Jokes about school shootings are jokes about America and its priorities. The punchline is America and its ruthless protection of firearms, not dead kids.
Jokes about obesity are jokes about a person and their weight. They’re the subject and the punchline and there is no meaningful observation other than “I find them repulsive.”
Well the meme I saw (idk if you remember it, it was a meme with spongebob full of holes) was really about both.
But I suppose you’d say jokes about breaking out the guillotines and “eating the rich” is also about America and it’s priorities. My point is it clearly doesn’t matter how dark/cringey/unfunny those jokes are, people will upvote them because it goes with the culture of this site. People agree with the general point so they will upvote it. Whereas if I make a darker meme about a miscarriage people are booty hurt about it.
I mean we’re kind of talking about two things here. We are talking about our own philosophies about comedy, and we are also talking about the general culture of the site. I think we’re both getting a little twisted up in the Venn diagram, but they are definitely very distinct.
As far as the culture of the site goes: sure, of course it is inconsistent with some trends holding. There are a lot of people here, different people are on a different times, etc. There isn’t a whole lot we can do about it.
As far as the larger discussion about comedy, it’s just boils down to punching up vs punching down, and who is the subject of your critique. Could you say the SpongeBob thing was tasteless? Sure. But again, it’s not really “ha ha kids are dead.“ I think you would have to look into some pretty dark corners of the Internet to find that (like anti-natalist groups). The general sentiment is “America doesn’t care about children. They care about guns.“
I think the big issue is that joking about school shootings is satirical to bring up how common it is in hopes to change it, while joking about fat people is just to be mean. No one is going to change because you made fun of them, in fact it might make the problem worse as state of mind is a factor in being unhealthy.
You could probably make the same argument about abortion jokes being satirical, but I don’t think abortion jokes are made in order to enact social change. It’s usually just to be offensive. Satire is usually used to point out how ridiculous something is, the hope is that we as a society will see it and do something about it.
You can be offensive and funny at the same time. But it’s an extremely fine line, and difficult to pull off. Watch Jimmy Carr if you want to see it done properly.
You don’t get it. Only what they find funny is funny and only what they think is biggoted is actually biggoted.
Any other world view other than theirs is extremely inferior to the point of being an insult to exist.
Are you guys making your own echo chamber in the middle of an echo chamber? Seems rather echonomical ¯\_(ツ)_/¯
Removed by mod
Jokes about school shootings are jokes about America and its priorities. The punchline is America and its ruthless protection of firearms, not dead kids.
Jokes about obesity are jokes about a person and their weight. They’re the subject and the punchline and there is no meaningful observation other than “I find them repulsive.”
Well the meme I saw (idk if you remember it, it was a meme with spongebob full of holes) was really about both.

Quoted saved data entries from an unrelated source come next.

(** Comparing the double of a ratio of two lengths with the double of a
    cut-off [thr] gives what the exact comparison gives, as soon as every
    ratio above [thr] is above it by [gap], and [gap] exceeds the two
    rounding errors; [2 ^ (k + 1)] is a power of two above [thr]. *)
Lemma flag_on_ratio (a b : nat) (thr gap : Q) (k : Z) :
  a <= b -> 0 < b -> (-1022 <= k)%Z ->
  ((thr < Qnat a / Qnat b)%Q -> (thr + gap <= Qnat a / Qnat b)%Q) ->
  (fl thr < thr + gap - 2 ^ (k - 53))%Q ->
  (fl thr < fl (2 ^ (k + 1)))%Q ->
  Qgtb (len_truediv a b) (fl thr) = Qgtb (Qnat a / Qnat b) thr.
Proof.
  intros Hab Hb Hk Hgap Hthr Hpow. rewrite len_truediv_eq.
  destruct (Qnat_ratio_range a b Hab Hb) as [Hlo Hhi].
  set (x := (Qnat a / Qnat b)%Q) in *.
  destruct (Qlt_le_dec thr x) as [Habove|Hbelow].
  - rewrite (proj2 (Qgtb_true x thr)) by done. apply Qgtb_true.
    specialize (Hgap Habove).
    destruct (Qlt_le_dec x (2 ^ (k + 1))) as [Hsmall|Hlarge].
    + pose proof (fl_close x k Hk Hlo Hsmall) as [Hc _].
      set (h := (2 ^ (k - 53))%Q) in *. clearbody h. clear Hsmall Hpow. lra.
    + apply fl_mono in Hlarge. lra.
  - rewrite (proj2 (Qgtb_false x thr)) by done. apply Qgtb_false. by apply fl_mono.
Qed.

(** A ratio of two lengths above 1/10 (or 3/20) is above it by 1/(10 b)
    (or 1/(20 b)). *)
Lemma ratio_gap (a b : nat) (p q : Z) :
  0 < b -> (Z.of_nat b < 2 ^ 50)%Z -> (0 < q)%Z ->
  (inject_Z p / inject_Z q < Qnat a / Qnat b)%Q ->
  (inject_Z p / inject_Z q + 1 / (inject_Z q * inject_Z (2 ^ 50)) <= Qnat a / Qnat b)%Q.
Proof.
  intros Hb Hlt Hq Habove. apply Qnat_pos in Hb as HB.
  assert (HQ : (0 < inject_Z q)%Q) by (change 0%Q with (inject_Z 0); by rewrite <- Zlt_Qlt).
  assert (Hz : (p * Z.of_nat b + 1 <= q * Z.of_nat a)%Z).
  { assert (p * Z.of_nat b < q * Z.of_nat a)%Z; [| lia].
    rewrite Zlt_Qlt, !inject_Z_mult. fold (Qnat a) (Qnat b).
    apply (Qmult_lt_r _ _ (Qnat b * inject_Z q)) in Habove; [| nra].
    assert (E1 : (inject_Z p / inject_Z q * (Qnat b * inject_Z q) == inject_Z p * Qnat b)%Q)
      by (field; lra).
    assert (E2 : (Qnat a / Qnat b * (Qnat b * inject_Z q) == inject_Z q * Qnat a)%Q)
      by (field; lra).
    by rewrite E1, E2 in Habove. }
  rewrite Zle_Qle, inject_Z_plus, !inject_Z_mult in Hz. fold (Qnat a) (Qnat b) in Hz.
  change (inject_Z 1) with 1%Q in Hz.
  rewrite Zlt_Qlt in Hlt. fold (Qnat b) in Hlt.
  set (P := inject_Z p) in *. set (Qq := inject_Z q) in *.
  set (A := Qnat a) in *. set (B := Qnat b) in *. set (T := inject_Z (2 ^ 50)) in *.
  assert (HT : (0 < T)%Q) by (subst T; reflexivity).
  apply Qle_shift_div_l; [done |].
  assert (E : ((P / Qq + 1 / (Qq * T)) * B == (P * B + B / T) / Qq)%Q) by (field; lra).
  rewrite E. apply Qle_shift_div_r; [done |].
  assert (HBT : (B / T <= 1)%Q) by (apply Qle_shift_div_r; [done | lra]).
  lra.
Qed.

(** C1, as the code has it.  Both evaluators report the list [ungrounded]
    of ungrounded tokens and the number [total] of tokens checked that the
    scan of the message against the diff yields, with at most [total]
    ungrounded tokens.  When [total > 0] the ratio is the float
    [len(ungrounded) / total], the double nearest to the exact quotient
    (so within 2^-53 of it); the rate field is that double rounded to 4
    decimals (so within 0.00005 of it), and the flag compares the double
    itself, before rounding, with the double of the cut-off: 0.10 in
    [evaluate_simple.py], 0.15 in [evaluate.py].  For fewer than 2^50
    checked tokens the flag is the exact comparison of the quotient with
    the cut-off.  When [total = 0] the rate field is 0 and the flag is
    false. *)
Theorem hallucination_report_fields (message diff : string) :
  let simple := EvaluateSimple.detect_hallucination message diff in
  let phase3 := Evaluate.detect_hallucination message diff in
  let ungrounded := (scanned message diff).1 in
  let total := (scanned message diff).2 in
  let exact := (Qnat (length ungrounded) / Qnat total)%Q in
  let ratio := len_truediv (length ungrounded) total in
  length ungrounded <= total
  /\ dict_lookup simple "ungrounded_tokens" = Some (VList (map VStr ungrounded))
  /\ dict_lookup phase3 "ungrounded_tokens" = Some (VList (map VStr ungrounded))
  /\ dict_lookup simple "total_tokens_checked" = Some (VInt (Z.of_nat total))
  /\ dict_lookup phase3 "total_tokens_checked" = Some (VInt (Z.of_nat total))
  /\ (0 < total ->
      dict_lookup simple "hallucination_rate" = Some (VFloat (py_round ratio 4))
      /\ dict_lookup phase3 "hallucination_rate" = Some (VFloat (py_round ratio 4))
      /\ ratio = fl exact
      /\ (exact - unit_roundoff <= ratio <= exact + unit_roundoff)%Q
      /\ (ratio - 0.00005 <= py_round ratio 4 <= ratio + 0.00005)%Q
      /\ dict_lookup simple "detected" = Some (VBool (Qgtb ratio (fl 0.10)))
      /\ dict_lookup phase3 "detected" = Some (VBool (Qgtb ratio (fl 0.15)))
      /\ ((Z.of_nat total < 2 ^ 50)%Z ->
          Qgtb ratio (fl 0.10) = Qgtb exact 0.10
          /\ Qgtb ratio (fl 0.15) = Qgtb exact 0.15))
  /\ (total = 0 ->
      dict_lookup simple "hallucination_rate" = Some (VFloat 0)
      /\ dict_lookup phase3 "hallucination_rate" = Some (VFloat 0)
      /\ dict_lookup simple "detected" = Some (VBool false)
      /\ dict_lookup phase3 "detected" = Some (VBool false)).
Proof.
  intros simple phase3 ungrounded total exact ratio. subst simple phase3.
  unfold EvaluateSimple.detect_hallucination, Evaluate.detect_hallucination.
  rewrite !hallucination_report_eq. cbv zeta. fold ungrounded total.
  pose proof (scan_tokens_bound (_extract_meaningful_tokens message)
                (_extract_diff_tokens diff)) as Hbound.
  fold (scanned message diff) in Hbound. fold ungrounded total in Hbound.
  split; [done |].
  repeat (split; [reflexivity |]).
  unfold hallucination_rate_of. split.
  - intros Hpos. destruct (_ =? 0) eqn:E; [apply Nat.eqb_eq in E; lia |].
    fold ratio.
    split; [reflexivity |]. split; [reflexivity |]. split; [reflexivity |].
    split; [by apply len_truediv_close |].
    split.
    { pose proof (py_round_close ratio 4) as Hc. cbv zeta in Hc.
      change (1 / (2 * inject_Z (10 ^ Z.of_nat 4)))%Q with (1 # 20000)%Q in Hc.
      lra. }
    split; [reflexivity |]. split; [reflexivity |].
    intros Hsmall. split.
    + apply (flag_on_ratio _ _ 0.10 (1 / (inject_Z 10 * inject_Z (2 ^ 50))) (-4));
        [done | done | lia | | by vm_compute | by vm_compute].
      intros Habove.
      pose proof (ratio_gap (length ungrounded) total 1 10 Hpos Hsmall eq_refl) as Hg.
      assert (E10 : (0.10 == inject_Z 1 / inject_Z 10)%Q) by reflexivity.
      rewrite E10. apply Hg. by rewrite <- E10.
    + apply (flag_on_ratio _ _ 0.15 (1 / (inject_Z 20 * inject_Z (2 ^ 50))) (-3));
        [done | done | lia | | by vm_compute | by vm_compute].
      intros Habove.
      pose proof (ratio_gap (length ungrounded) total 3 20 Hpos Hsmall eq_refl) as Hg.
      assert (E15 : (0.15 == inject_Z 3 / inject_Z 20)%Q) by reflexivity.
      rewrite E15. apply Hg. by rewrite <- E15.
  - intros ->. repeat split; by vm_compute.
Qed.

But I suppose you’d say jokes about breaking out the guillotines and “eating the rich” is also about America and it’s priorities. My point is it clearly doesn’t matter how dark/cringey/unfunny those jokes are, people will upvote them because it goes with the culture of this site. People agree with the general point so they will upvote it. Whereas if I make a darker meme about a miscarriage people are booty hurt about it.
I mean we’re kind of talking about two things here. We are talking about our own philosophies about comedy, and we are also talking about the general culture of the site. I think we’re both getting a little twisted up in the Venn diagram, but they are definitely very distinct.
As far as the culture of the site goes: sure, of course it is inconsistent with some trends holding. There are a lot of people here, different people are on a different times, etc. There isn’t a whole lot we can do about it.
As far as the larger discussion about comedy, it’s just boils down to punching up vs punching down, and who is the subject of your critique. Could you say the SpongeBob thing was tasteless? Sure. But again, it’s not really “ha ha kids are dead.“ I think you would have to look into some pretty dark corners of the Internet to find that (like anti-natalist groups). The general sentiment is “America doesn’t care about children. They care about guns.“
Yeah I agree with what you wrote here. Sorry if I seem incoherent, I’m replying to different people and its hard to keep track.
I think the big issue is that joking about school shootings is satirical to bring up how common it is in hopes to change it, while joking about fat people is just to be mean. No one is going to change because you made fun of them, in fact it might make the problem worse as state of mind is a factor in being unhealthy.
You could probably make the same argument about abortion jokes being satirical, but I don’t think abortion jokes are made in order to enact social change. It’s usually just to be offensive. Satire is usually used to point out how ridiculous something is, the hope is that we as a society will see it and do something about it.
You can be offensive and funny at the same time. But it’s an extremely fine line, and difficult to pull off. Watch Jimmy Carr if you want to see it done properly.